(** * PokerBot-Discord: the command handlers and dispatcher of [bot.py]

    A shallow embedding of [src/bot.py].  Python values are modelled as
    follows: [int] as [Z]; [str] as [string] (ASCII text, one character
    per position); [list] as [list]; a [dict] as a [gmap], or as an
    association list where iteration order is observable; an object that
    is mutated in place as a value threaded through the call and written
    back; an exception as the [Raised] outcome.

    [bot.py] imports [Game], [GAME_OPTIONS] and [GameState] from the
    module [game], whose source is not part of the sources at hand.  The
    record types follow the data model of the specification, the methods
    of [Game] are the fields of the interface [Game.API], and the module
    [SpecGame] gives the instance described by the specification. *)

From Stdlib Require Import ZArith List String Ascii Lia Bool.
From stdpp Require Import base gmap strings list pretty.

Local Open Scope Z_scope.

(** ** Python built-ins used by [bot.py] *)

Module Py.

(** Exceptions that the modelled code can raise. *)
Inductive exn :=
| IndexError
| KeyError
| ValueError
| FileNotFoundError.

(** The outcome of a call that returns an [A] or raises. *)
Inductive res (A : Type) :=
| Ret (a : A)
| Raised (e : exn).
Arguments Ret {A} a.
Arguments Raised {A} e.

Definition bind {A B} (r : res A) (k : A -> res B) : res B :=
  match r with
  | Ret a => k a
  | Raised e => Raised e
  end.

(** [l[i]] on a list: [IndexError] out of range. *)
Definition item {A} (l : list A) (i : nat) : res A :=
  match l !! i with
  | Some x => Ret x
  | None => Raised IndexError
  end.

(** [len(s)] *)
Definition len (s : string) : nat := String.length s.

(** The ASCII characters for which [str.isspace] holds. *)
Definition isspace (c : ascii) : bool :=
  let n := nat_of_ascii c in
  ((9 <=? n) && (n <=? 13) || (28 <=? n) && (n <=? 32))%nat.

(** [s.split()]: the maximal runs of non-blank characters, in order. *)
Fixpoint split_go (s : string) (tok : string) : list string :=
  match s with
  | EmptyString => if decide (tok = EmptyString) then [] else [tok]
  | String c s' =>
      if isspace c
      then (if decide (tok = EmptyString) then split_go s' EmptyString
            else tok :: split_go s' EmptyString)
      else split_go s' (tok +:+ String c EmptyString)
  end.

Definition split (s : string) : list string := split_go s EmptyString.

(** [sep.join(l)] *)
Definition join (sep : string) (l : list string) : string := String.concat sep l.

Definition newline : string := String (ascii_of_nat 10) EmptyString.

(** [s.find(c, start)] for a one-character [c]: the lowest position at or
    after [start] that holds [c]; [None] stands for Python's [-1]. *)
Fixpoint find_go (c : ascii) (s : string) (pos start : nat) : option nat :=
  match s with
  | EmptyString => None
  | String d s' =>
      if (start <=? pos)%nat && Ascii.eqb d c then Some pos
      else find_go c s' (S pos) start
  end.

Definition find (c : ascii) (s : string) (start : nat) : option nat :=
  find_go c s 0 start.

(** [s[a:b]] for non-negative [a] and [b]. *)
Definition slice (s : string) (a b : nat) : string := substring a (b - a) s.

(** [s.removeprefix(p)] *)
Definition removeprefix (p s : string) : string :=
  if String.prefix p s then substring (len p) (len s - len p) s else s.

(** [s[0]] of a string, as the one-character string Python gives. *)
Definition first_char (s : string) : res string :=
  match s with
  | EmptyString => Raised IndexError
  | String c _ => Ret (String c EmptyString)
  end.

(** [' ' * n] *)
Fixpoint spaces (n : nat) : string :=
  match n with
  | O => EmptyString
  | S n' => String " " (spaces n')
  end.

(** [sorted] on strings (code-point order), by insertion. *)
Fixpoint insert_sorted {A} (key : A -> string) (x : A) (l : list A) : list A :=
  match l with
  | [] => [x]
  | y :: l' => if String.leb (key x) (key y) then x :: l else y :: insert_sorted key x l'
  end.

Definition sorted_by {A} (key : A -> string) (l : list A) : list A :=
  foldr (insert_sorted key) [] l.

(** [max] of a non-empty list of naturals; [ValueError] on the empty list. *)
Definition max_nat (l : list nat) : res nat :=
  match l with
  | [] => Raised ValueError
  | x :: l' => Ret (foldl Nat.max x l')
  end.

(** [max] of a non-empty list of integers; [ValueError] on the empty list. *)
Definition max_int (l : list Z) : res Z :=
  match l with
  | [] => Raised ValueError
  | x :: l' => Ret (foldl Z.max x l')
  end.

(** [sum] of a list of integers. *)
Definition sum (l : list Z) : Z := foldl Z.add 0 l.

(** [str(n)] of an integer. *)
Definition str (n : Z) : string := pretty n.

End Py.

Notation "x <- r ;; k" := (Py.bind r (fun x => k))
  (at level 100, r at next level, right associativity, only parsing).

(** ** Data model *)

(** [discord.User]: compared by [id], as the library's [__eq__] does. *)
Module User.
Record t := { id : Z; name : string }.
Definition eqb (u v : t) : bool := Z.eqb (id u) (id v).
End User.

(** [discord.TextChannel]: hashed and compared by [id]; [type] is what
    [on_message] compares with the text [dm]. *)
Module Channel.
Record t := { id : Z; type : string }.
End Channel.

(** [discord.Message], with the attributes [bot.py] reads. *)
Module Message.
Record t := { author : User.t; content : string; channel : Channel.t }.
End Message.

(** Modelled from the spec: the enumeration [GameState] of [game.py], with
    the lifecycle states of section 4.1. *)
Inductive GameState :=
| NO_GAME
| WAITING
| NO_HANDS
| BETTING
| SHOWDOWN.

#[global] Instance GameState_eq_dec : EqDecision GameState.
Proof. solve_decision. Defined.

(** Modelled from the spec: a [Player] of [game.py] (section 3): identity,
    chip stack [max_bet], current-round contribution [cur_bet], hand, and
    the [folded] and [all_in] flags; [name] is the attribute that
    [raise_bet] and [fold_hand] read. *)
Module Player.
Record t := {
  user : User.t;
  name : string;
  cur_bet : Z;
  max_bet : Z;
  folded : bool;
  all_in : bool;
  hand : list string
}.
End Player.

(** A row of the table [players] of the account store: the column [uid]
    and the four columns read by position. *)
Record Account := {
  uid : string;
  chips : Z;
  experience : Z;
  level : Z;
  wins : Z
}.

(** [PIL.Image]: a decoded asset and its [size] (width, height). *)
Module Image.
Record t := { file : string; size : Z * Z }.
End Image.

(** The image made by [Image.new] and filled by [paste]: its mode, its
    size, and the pasted images with their offsets, in paste order. *)
Record Canvas := {
  mode : string;
  canvas_size : Z * Z;
  pasted : list (Image.t * (Z * Z))
}.

(** What the bot does on the chat platform. *)
Inductive Event :=
| Send (channel : Z) (text : string)
| SendFile (channel : Z) (image : Canvas) (filename : string)
| AddReaction (emoji : string)
| DirectMessage (user : User.t) (text : string).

• Work instructions:
Go through the records above and, whenever a line includes the word "IndexError", copy it.

• Expected answer:
| IndexError
(** [l[i]] on a list: [IndexError] out of range. *)
  | None => Raised IndexError
  | EmptyString => Raised IndexError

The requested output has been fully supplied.